Polymorphonuclear cells
Biaxial tensiometry was performed with a previous established protocol. Briefly, we used a 500-N Zwicki tensiometer (Zwick GmbH & Co KG, Ulm, Germany) with a 200-N load cell and a spheric plunger (diameter, 11.5 mm). Control and vaginal or abdominal explants that had been specified for biomechanical testing were square specimens of 25-×-25 mm, wrapped in a saline solution–soaked gauze, and stored at –20°C. On the day of testing (within 1 week after explantation), each sample was thawed to room temperature and clamped.

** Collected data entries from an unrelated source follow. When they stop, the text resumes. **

Lemma identity_call_ok env o c s s' :
  config_ok -> identity_ok s -> apply_call env o c s = (Ok tt, s') -> identity_ok s' /\ moves s s'.
Proof.
  intros Hcfg Hs Hrun. destruct c; simpl in Hrun; [by eapply register_ok | ..];
    unfold set_signed_prekey, set_opk_root, bump_prekey_epoch, unregister_device, set_stack_caps,
      force_unregister_device, ensure_registered, get_device, purge_device, deposit_event in Hrun; p_inv.
  - split; [| by apply moves_same]. destruct Hs as [I1 I2 I3 I4 I5 I6]. split; simpl; try done.
    intros k [v [[<- _] | [_ Hv]]%lookup_insert_Some]; [done | apply I2; eauto].
  - split; [| by apply moves_same]. destruct Hs as [I1 I2 I3 I4 I5 I6]. split; simpl; try done.
    intros k v [[<- <-] | [_ Hv]]%lookup_insert_Some; [| by apply I3]. split; [done |].
    split; simpl; [lia |]. destruct (DeviceOpkRoots s !! _) as [r |] eqn:Hr; simpl; [| unfold u32_max; lia].
    destruct (I3 _ _ Hr) as [_ [_ He]]. unfold Epoch.next_u32_epoch, sat_add. lia.
  - match goal with Hd : DeviceIdentities s !! ?k = Some ?v |- _ =>
      pose proof Hd as Hdev; rename v into dev end.
    assert (forall w who v, w v = w dev -> msum (row w who) (<[_ := v]> (DeviceIdentities s)) =
      msum (row w who) (DeviceIdentities s)) as Hrow by (intros w who v Hw; by apply (row_insert_same _ _ _ _ dev)).
    split; [destruct Hs as [I1 I2 I3 I4 I5 I6]; split; simpl; try done |].
    + intros k v [[<- <-] | [_ Hv]]%lookup_insert_Some; [| by apply I1].
      destruct (I1 _ _ Hdev). split; simpl; [done | | done].
      pose proof (Epoch.bump_bounds (prekey_epoch dev)). lia.
    + intros k Hk. by apply insert_domain, I2.
    + intros k r Hk. destruct (I3 k r Hk). split; [by apply insert_domain | done].
    + intros who. unfold devices_of. simpl. rewrite (Hrow (fun _ => 1)) by done. apply I4.
    + intros who. unfold devices_of. simpl. rewrite (Hrow (fun _ => 1)) by done. apply I5.
    + intros who. unfold deposits_of. simpl. rewrite (Hrow deposit) by done. apply I6.
    + intros who. unfold deposits_of. simpl. rewrite (Hrow deposit) by done. lia.
  - match goal with Hd : DeviceIdentities s !! (?w, ?d) = Some ?v |- _ =>
      destruct (purge_ok w d v s _ Hs Hd eq_refl) as [[] Hm]; by split end.
  - split; [| by apply moves_same]. by destruct Hs.
  - match goal with Hd : DeviceIdentities s !! (?w, ?d) = Some ?v |- _ =>
      destruct (purge_ok w d v s _ Hs Hd eq_refl) as [[] Hm]; by split end.
Qed.

Lemma identity_step_ok s s' : config_ok -> identity_ok s -> step s s' -> identity_ok s' /\ moves s s'.
Proof.
  intros Hcfg Hs [env o c r [([] & -> & Hrun) | (e & -> & ->)]%transactional_cases];
    [by eapply identity_call_ok |]. split; [done | by apply moves_same].
Qed.

Lemma identity_reach l s : config_ok -> rtc step (genesis l) s -> identity_ok s.
Proof.
  intros Hcfg Hrun. eapply (rtc_invariant step identity_ok); [| | exact Hrun].
  - intros s1 s2 Hs1 Hstep. by eapply identity_step_ok.
  - split; simpl; unfold devices_of, deposits_of; simpl; intros *; rewrite ?lookup_empty, ?get0_empty, ?msum_empty;
      try done; try (by intros [? ?]); [apply Hcfg | pose proof (reserved_nonneg who l); lia].
Qed.

(** * Properties *)

(** in every reachable state a device is stored under the digest of its
    key, signed prekeys and one-time-prekey roots exist only for registered
    devices, every account's counter is the number of its devices and within
    the cap, epochs are in range, and the deposits recorded for an account are
    reserved; and every call changes what an account has reserved by exactly
    the change of the deposits recorded for it. *)
Theorem identity_invariant l s :
  config_ok -> rtc step (genesis l) s ->
  identity_ok s /\ forall s', step s s' -> forall who,
    reserved_balance who (ledger s') - reserved_balance who (ledger s) =
      deposits_of who s' - deposits_of who s.
Proof.
  intros Hcfg Hrun%identity_reach; [| done]. split; [done |]. intros s' Hstep.
  by apply identity_step_ok.
Qed.

(** A device that is unregistered and registered again is back at epoch 0, both
    for its prekeys and for its one-time-prekey roots: bundles revoked by an
    earlier bump carry a current epoch again. *)
Theorem reregistration_restarts_epochs env o d k e rt n who s s1 s2 s3 s4 :
  ensure_signed o = Some who ->
  dispatch env o (BumpPrekeyEpoch d) s = (Ok tt, s1) ->
  dispatch env o (UnregisterDevice d) s1 = (Ok tt, s2) ->
  dispatch env o (RegisterDevice d k e) s2 = (Ok tt, s3) ->
  dispatch env o (SetOpkRoot d rt n) s3 = (Ok tt, s4) ->
  device_ik s4 who d = Some (k, 0) /\ device_opk_root s4 who d = Some (rt, n, 0).
Proof.
  intros Ho _ Hun%transactional_Ok Hreg%transactional_Ok Hopk%transactional_Ok. simpl in *.
  unfold unregister_device, register_device, set_opk_root, ensure_registered, get_device, purge_device,
    deposit_event in *. p_inv.
  unfold device_ik, device_opk_root. simpl. by rewrite !lookup_insert_eq, lookup_delete_eq.
Qed.

End Pallet.

(** * Concrete runs *)

Definition identity_config : Config := {|
  ForceOrigin := ensure_root;
  DeviceDeposit := 5;
  MaxDevicesPerAccount := 2;
|}.

Definition identity_env : Env := mkEnv 7 0 42 [].
Definition identity_genesis : State SimpleLedger := genesis {[ 1%N := (50%N, 0%N) ]}.
Definition test_key : X25519Pub := [1; 2; 3].
Definition test_device : DeviceId := blake2_128 test_key.

Definition run_calls (cs : list (SimpleOrigin * Call)) (s : State SimpleLedger) : State SimpleLedger :=
  foldl (fun s x => (dispatch identity_config identity_env x.1 x.2 s).2) s cs.

Lemma identity_run_reach cs s : rtc (step identity_config) s (run_calls cs s).
Proof.
  revert s. induction cs as [| [o c] cs IH]; intros s; [constructor |].
  eapply rtc_l; [| apply IH].
  exists identity_env o c (dispatch identity_config identity_env o c s).1. apply surjective_pairing.
Qed.

Lemma identity_config_ok : config_ok identity_config.
Proof. split; simpl; unfold u32_max; lia. Qed.

Definition one_device : State SimpleLedger :=
  run_calls [(SignedBy 1, RegisterDevice test_device test_key []); (SignedBy 1, SetOpkRoot test_device 9 4);
    (SignedBy 1, SetSignedPrekey test_device [8] [] 100)] identity_genesis.

Lemma identity_invariant_witness :
  device_opk_root one_device 1 test_device = Some (9%N, 4, 0) /\ deposits_of 1 one_device = 5 /\
  identity_ok identity_config one_device /\ forall s', step identity_config one_device s' -> forall who,
    reserved_balance who (ledger s') - reserved_balance who (ledger one_device) =
      deposits_of who s' - deposits_of who one_device.
Proof.
  split; [by vm_compute |]. split; [by vm_compute |].
  apply (identity_invariant identity_config {[ 1%N := (50%N, 0%N) ]});
    [apply identity_config_ok | apply identity_run_reach].
Defined.

Lemma reregistration_restarts_epochs_witness :
  let s1 := run_calls [(SignedBy 1, BumpPrekeyEpoch test_device)] one_device in
  let s2 := run_calls [(SignedBy 1, UnregisterDevice test_device)] s1 in
  let s3 := run_calls [(SignedBy 1, RegisterDevice test_device test_key [])] s2 in
  let s4 := run_calls [(SignedBy 1, SetOpkRoot test_device 9 4)] s3 in
  device_ik s1 1 test_device = Some (test_key, 1) /\
  device_ik s4 1 test_device = Some (test_key, 0) /\ device_opk_root s4 1 test_device = Some (9%N, 4, 0).
Proof.
  intros s1 s2 s3 s4. split; [by vm_compute |].
  apply (reregistration_restarts_epochs identity_config identity_env (SignedBy 1) test_device test_key [] 9 4 1
    one_device s1 s2 s3 s4); by vm_compute.
Defined.

End Identity.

The sample was preloaded (0.1N) and then loaded at a rate of 20 mm/min until 200 N or failure occurred. The plunger test resulted in a bilinear load-elongation relationship. These 2 regions have been described previously as the “comfort” and “stress” zone. We limited our analysis to the “comfort zone.” We calculated the slope of the load-elongation curve or the comfort zone stiffness (Newton/millimeters) and the elongation when the comfort zone ends, which was defined as the comfort zone length (millimeters).
The active properties of the vagina after implantation were assessed by a contractility test. Briefly, an approximate 10 × 8–mm vaginal explant that was oriented along the circumferential axis was isolated at explantation and placed into a heated (37°C) physiologic Krebs solution. Samples were subjected to a small (0.1 mN) preload and allowed to equilibrate for 1 hour in the heated bath. After 1 hour, each tissue sample was subjected to potassium (80 mmol/L KCl). The contractile force was normalized to the measured tissue volume (milliNewton/cubic millimeter).
Statistics
With a Kolmogorov-Smirnov test, mesh contraction was distributed normally therefore represented as mean ± standard deviation; all other outcomes were nonparametric. A 1-way analysis of variance was used to compare mesh contraction with a Sidak post hoc test. Nonparametric data are represented as median (interquartile range) and a Kruskal-Wallis test with a Mann-Whitney post hoc. All statistics were done with SPSS software (version 16.0; IBM, Armonk, NY) and with a significance level set to a probability value of < .05.
Results
We first compared outcomes of vaginal vs abdominal explants for each mesh type and then compared the biomechanical properties of vaginal explants to native vaginal tissues.
Avaulta solo
Vaginal exposure occurred in 50% of the animals after 60 days and in 16.7% of the animals after 180 days (total, 33%; Figure 1 ). There were no abdominal exposures ( Table 1 ). The average contraction rate of vaginal explants was 30% ± 15.9%, which was higher than abdominal explants (11% ± 10%; P = .007).